Judith was born in the Christian-dominated Kingdom of Axum in what is now present-day Ethiopia. Its rulers recognized her as the leader of the Beta Israel minority. Some oral traditions trace her lineage back to Menelik I, the first emperor of Ethiopia and the legendary son of King Solomon and the Queen of Sheba, who converted to Judaism but was exiled to Kush in 722 B.C.E. Known by various names such as Esato, Gabaz, Esther, Ga’Ewa, Gudit, Isat (fire), “Judit, the Jewish Warrior Queen,” Tirda, Yehudis, and Yodit, she was recognized as a fearless and determined Jewish royal Axumite princess. Her reign lasted over 30 years and started in the middle of the tenth century.
According to Ethiopian oral tradition, Judith was initially known as the protector of her Jewish faith. She targeted the churches and monasteries in Christian-ruled Axum that sought to convert her people and halted their forced religious and cultural absorption in that kingdom. Some scholars suggest that Judith was married to Zenobis, a Jewish prince and the son of the king of Sham from Syria. If so, this may have been a strategic alliance to bolster her political and religious influence in Axum.
Judith’s initial resistance to Christian Axum, according to oral tradition, eventually became outright rebellion. Strategically allying with the pagan tribes of Agaw, in 960, she led the Beta Israel in briefly conquering the capital city of Aksum and declared Judaism the state religion. She persecuted the priests and closed or destroyed churches, monasteries, and monuments. Her conquest marked a brief period of Jewish rule over Axum in the 10th century A.D.

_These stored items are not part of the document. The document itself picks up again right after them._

Import XReal XRealFacts.
Local Open Scope R_scope.

Unset Implicit Arguments.

Inductive rexp : Type :=
| Cz (z : Z)
| Cq (q : Q)
| Add (a b : rexp)
| Sub (a b : rexp)
| Mul (a b : rexp)
| Div (a b : rexp)
| Opp (a : rexp)
| Inv (a : rexp)
| Abs (a : rexp)
| Sqrt (a : rexp).

Fixpoint denote (e : rexp) : R :=
  match e with
  | Cz z => IZR z
  | Cq q => Q2R q
  | Add a b => denote a + denote b
  | Sub a b => denote a - denote b
  | Mul a b => denote a * denote b
  | Div a b => denote a / denote b
  | Opp a => - denote a
  | Inv a => / denote a
  | Abs a => Rabs (denote a)
  | Sqrt a => R_sqrt.sqrt (denote a)
  end.

(** The root of a rational square. *)
Definition qsqrt (x : Q) : option Q :=
  let x := Qred x in
  let n := Z.sqrt (Qnum x) in
  let d := Z.sqrt (Zpos (Qden x)) in
  if ((n * n =? Qnum x) && (d * d =? Zpos (Qden x)))%Z
  then Some (n # Z.to_pos d)
  else None.

Definition lift2 (f : Q -> Q -> Q) (a b : option Q) : option Q :=
  match a, b with
  | Some x, Some y => Some (Qred (f x y))
  | _, _ => None
  end.

Definition qinv (a : option Q) : option Q :=
  match a with
  | Some x => if Qeq_bool x 0 then None else Some (Qred (/ x))
  | None => None
  end.

Fixpoint value (e : rexp) : option Q :=
  match e with
  | Cz z => Some (inject_Z z)
  | Cq q => Some q
  | Add a b => lift2 Qplus (value a) (value b)
  | Sub a b => lift2 Qminus (value a) (value b)
  | Mul a b => lift2 Qmult (value a) (value b)
  | Div a b => lift2 Qmult (value a) (qinv (value b))
  | Opp a => option_map Qopp (value a)
  | Inv a => qinv (value a)
  | Abs a => option_map Qabs (value a)
  | Sqrt a => match value a with Some x => qsqrt x | None => None end
  end.

Lemma Q2R_inject_Z (z : Z) : Q2R (inject_Z z) = IZR z.
Proof. unfold Q2R, inject_Z; cbn. field. Qed.

Lemma Q2R_Qabs (x : Q) : Q2R (Qabs x) = Rabs (Q2R x).
Proof.
  destruct (Qlt_le_dec x 0) as [Hneg | Hpos].
  - rewrite Qabs_neg by now apply Qlt_le_weak.
    rewrite Q2R_opp. apply Qlt_Rlt in Hneg. rewrite RMicromega.Q2R_0 in Hneg.
    rewrite Rabs_left by assumption. reflexivity.
  - rewrite Qabs_pos by assumption.
    apply Qle_Rle in Hpos. rewrite RMicromega.Q2R_0 in Hpos.
    rewrite Rabs_pos_eq by assumption. reflexivity.
Qed.

Lemma qsqrt_sound (x r : Q) : qsqrt x = Some r -> R_sqrt.sqrt (Q2R x) = Q2R r.
Proof.
  unfold qsqrt.
  set (y := Qred x). set (n := Z.sqrt (Qnum y)). set (d := Z.sqrt (Zpos (Qden y))).
  destruct ((n * n =? Qnum y) && (d * d =? Zpos (Qden y)))%Z eqn:Hsq; [ | discriminate].
  apply andb_prop in Hsq. destruct Hsq as [Hn Hd].
  apply Z.eqb_eq in Hn, Hd.
  intros Hr. injection Hr as <-.
  assert (Hd0 : (0 < d)%Z).
  { assert (0 <= d)%Z by apply Z.sqrt_nonneg. nia. }
  assert (Hn0 : (0 <= n)%Z) by apply Z.sqrt_nonneg.
  assert (Hx : x == (n # Z.to_pos d) * (n # Z.to_pos d)).
  { rewrite <- (Qred_correct x). fold y.
    unfold Qeq, Qmult; cbn [Qnum Qden].
    rewrite Pos2Z.inj_mul, Z2Pos.id by assumption.
    rewrite Hn. rewrite <- Hd. ring. }
  rewrite (Qeq_eqR _ _ Hx), Q2R_mult.
  apply sqrt_square.
  unfold Q2R; cbn [Qnum Qden].
  apply Rmult_le_pos; [now apply IZR_le | ].
  left. apply Rinv_0_lt_compat. now apply IZR_lt.
Qed.

Lemma lift2_sound (f : Q -> Q -> Q) (g : R -> R -> R) (a b : option Q) (x y : R) (q : Q) :
  (forall p r, Q2R (f p r) = g (Q2R p) (Q2R r)) ->
  (forall p, a = Some p -> x = Q2R p) ->
  (forall p, b = Some p -> y = Q2R p) ->
  lift2 f a b = Some q -> g x y = Q2R q.
Proof.
  intros Hf Ha Hb. destruct a as [p | ], b as [r | ]; try discriminate.
  cbn. intros Hq. injection Hq as <-.
  rewrite (Qeq_eqR _ _ (Qred_correct _)), Hf.
  now rewrite (Ha p eq_refl), (Hb r eq_refl).
Qed.

Lemma qinv_sound (a : option Q) (x : R) (q : Q) :
  (forall p, a = Some p -> x = Q2R p) ->
  qinv a = Some q -> / x = Q2R q.
Proof.
  intros Ha. destruct a as [p | ]; [ | discriminate]. cbn.
  destruct (Qeq_bool p 0) eqn:Hz; [discriminate | ].
  intros Hq. injection Hq as <-.
  rewrite (Qeq_eqR _ _ (Qred_correct _)), Q2R_inv by now apply Qeq_bool_neq.
  now rewrite (Ha p eq_refl).
Qed.

Theorem value_sound (e : rexp) : forall q : Q, value e = Some q -> denote e = Q2R q.
Proof.
  induction e as [z | p | a IHa b IHb | a IHa b IHb | a IHa b IHb | a IHa b IHb
                 | a IHa | a IHa | a IHa | a IHa]; intros q Hq; cbn in *.
  - injection Hq as <-. symmetry. apply Q2R_inject_Z.
  - now injection Hq as <-.
  - exact (lift2_sound Qplus Rplus _ _ _ _ q Q2R_plus IHa IHb Hq).
  - exact (lift2_sound Qminus Rminus _ _ _ _ q Q2R_minus IHa IHb Hq).
  - exact (lift2_sound Qmult Rmult _ _ _ _ q Q2R_mult IHa IHb Hq).
  - unfold Rdiv.
    refine (lift2_sound Qmult Rmult _ _ _ _ q Q2R_mult IHa _ Hq).
    intros p Hp. exact (qinv_sound _ _ _ IHb Hp).
  - destruct (value a) as [p | ]; [ | discriminate].
    injection Hq as <-. rewrite Q2R_opp. now rewrite (IHa p eq_refl).
  - exact (qinv_sound _ _ _ IHa Hq).
  - destruct (value a) as [p | ]; [ | discriminate].
    injection Hq as <-. rewrite Q2R_Qabs. now rewrite (IHa p eq_refl).
  - destruct (value a) as [p | ]; [ | discriminate].
    rewrite (IHa p eq_refl). now apply qsqrt_sound.
Qed.

Definition qltb (x y : Q) : bool := negb (Qle_bool y x).

Lemma Rltb_value (a b : rexp) (x y : Q) :
  value a = Some x -> value b = Some y ->
  Rltb (denote a) (denote b) = qltb x y.
Proof.
  intros Ha Hb. rewrite (value_sound _ _ Ha), (value_sound _ _ Hb). unfold qltb.
  destruct (Qle_bool y x) eqn:Hle; cbn.
  - apply Rltb_false. now apply RMicromega.Qle_true.
  - apply Rltb_true. apply Qlt_Rlt. apply Qnot_le_lt. intros H.
    apply Qle_bool_iff in H. congruence.
Qed.

Lemma Rleb_value (a b : rexp) (x y : Q) :
  value a = Some x -> value b = Some y ->
  Rleb (denote a) (denote b) = Qle_bool x y.
Proof.
  intros Ha Hb. rewrite (value_sound _ _ Ha), (value_sound _ _ Hb).
  destruct (Qle_bool x y) eqn:Hle.
  - apply Rleb_true. now apply RMicromega.Qle_true.
  - apply Rleb_false. apply Qlt_Rlt. apply Qnot_le_lt. intros H.
    apply Qle_bool_iff in H. congruence.
Qed.

Lemma Reqb_value (a b : rexp) (x y : Q) :
  value a = Some x -> value b = Some y ->
  Reqb (denote a) (denote b) = Qeq_bool x y.
Proof.
  intros Ha Hb. rewrite (value_sound _ _ Ha), (value_sound _ _ Hb).
  destruct (Qeq_bool x y) eqn:Heq.
  - apply Reqb_true. now apply RMicromega.Qeq_true.
  - apply Reqb_false. now apply RMicromega.Qeq_false.
Qed.

(** A closed term equals the integer or the fraction it evaluates to. *)
Lemma denote_value (e : rexp) (n : Z) (d : positive) :
  value e = Some (n # d) -> denote e = IZR n / IZR (Zpos d).
Proof. intros He. rewrite (value_sound _ _ He). reflexivity. Qed.

Ltac reify e :=
  lazymatch e with
  | IZR ?z => constr:(Cz z)
  | Q2R ?q => constr:(Cq q)
  | Rplus ?a ?b => let a' := reify a in let b' := reify b in constr:(Add a' b')
  | Rminus ?a ?b => let a' := reify a in let b' := reify b in constr:(Sub a' b')
  | Rmult ?a ?b => let a' := reify a in let b' := reify b in constr:(Mul a' b')
  | Rdiv ?a ?b => let a' := reify a in let b' := reify b in constr:(Div a' b')
  | Ropp ?a => let a' := reify a in constr:(Opp a')
  | Rinv ?a => let a' := reify a in constr:(Inv a')
  | Rabs ?a => let a' := reify a in constr:(Abs a')
  | R_sqrt.sqrt ?a => let a' := reify a in constr:(Sqrt a')
  end.

(** Replaces one comparison of closed terms by its value. *)
Ltac qdecide :=
  match goal with
  | |- context [Rltb ?a ?b] =>
      let ea := reify a in
      let eb := reify b in
      let va := eval vm_compute in (value ea) in
      let vb := eval vm_compute in (value eb) in
      lazymatch constr:((va, vb)) with
      | (Some ?x, Some ?y) =>
          let r := eval vm_compute in (qltb x y) in
          change (Rltb a b) with (Rltb (denote ea) (denote eb));
          rewrite (Rltb_value ea eb x y
                     (@eq_refl _ (Some x) <: value ea = Some x)
                     (@eq_refl _ (Some y) <: value eb = Some y));
          change (qltb x y) with r
      end
  | |- context [Rleb ?a ?b] =>
      let ea := reify a in
      let eb := reify b in
      let va := eval vm_compute in (value ea) in
      let vb := eval vm_compute in (value eb) in
      lazymatch constr:((va, vb)) with
      | (Some ?x, Some ?y) =>
          let r := eval vm_compute in (Qle_bool x y) in
          change (Rleb a b) with (Rleb (denote ea) (denote eb));
          rewrite (Rleb_value ea eb x y
                     (@eq_refl _ (Some x) <: value ea = Some x)
                     (@eq_refl _ (Some y) <: value eb = Some y));
          change (Qle_bool x y) with r
      end
  | |- context [Reqb ?a ?b] =>
      let ea := reify a in
      let eb := reify b in
      let va := eval vm_compute in (value ea) in
      let vb := eval vm_compute in (value eb) in
      lazymatch constr:((va, vb)) with
      | (Some ?x, Some ?y) =>
          let r := eval vm_compute in (Qeq_bool x y) in
          change (Reqb a b) with (Reqb (denote ea) (denote eb));
          rewrite (Reqb_value ea eb x y
                     (@eq_refl _ (Some x) <: value ea = Some x)
                     (@eq_refl _ (Some y) <: value eb = Some y));
          change (Qeq_bool x y) with r
      end
  end.

Lemma denote_value_int (e : rexp) (n : Z) :
  value e = Some (n # 1) -> denote e = IZR n.
Proof.
  intros He. rewrite (value_sound _ _ He). unfold Q2R; cbn. field.
Qed.

Lemma Rltb_sqrt (a b : R) :
  0 <= a -> 0 <= b -> Rltb (R_sqrt.sqrt a) (R_sqrt.sqrt b) = Rltb a b.
Proof.
  intros Ha Hb. destruct (Rlt_dec a b) as [Hlt | Hge].
  - rewrite (@Rltb_true a b Hlt). apply Rltb_true. now apply sqrt_lt_1_alt.
  - rewrite (@Rltb_false a b) by lra. apply Rltb_false. apply sqrt_le_1_alt. lra.
Qed.

Lemma Reqb_sqrt_0 (a : R) : 0 < a -> Reqb (R_sqrt.sqrt a) 0 = false.
Proof.
  intros Ha. apply Reqb_false. apply Rgt_not_eq. now apply sqrt_lt_R0.
Qed.

(** Replaces a closed term [e] by the number it evaluates to. *)
Ltac qreplace e :=
  lazymatch e with
  | IZR _ => fail
  | IZR _ / IZR _ => fail
  | _ =>
      let ee := reify e in
      let v := eval vm_compute in (value ee) in
      lazymatch v with
      | Some (?n # 1) =>
          change e with (denote ee);
          rewrite (denote_value_int ee n (@eq_refl _ (Some (n # 1)) <: value ee = Some (n # 1)))
      | Some (?n # ?d) =>
          change e with (denote ee);
          rewrite (denote_value ee n d (@eq_refl _ (Some (n # d)) <: value ee = Some (n # d)))
      end
  end.

(** Brings the closed payloads of the goal to numbers. *)
Ltac qnorm :=
  repeat match goal with
         | |- context [Fin ?e] => qreplace e
         | |- context [R_sqrt.sqrt ?e] => qreplace e
         end.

While many scholars debate the accuracy of this account of the conquest of Axum, it is clear that Judith led or inspired Beta Israel’s resistance to Christianity and that resistance allowed the existence of a semi-independent Jewish province south of Lake Tana in the Kingdom of Ethiopia, which lasted until the 17th Century.
The date, place, and age of Judith, Queen of the Falashas’s death, remain uncertain.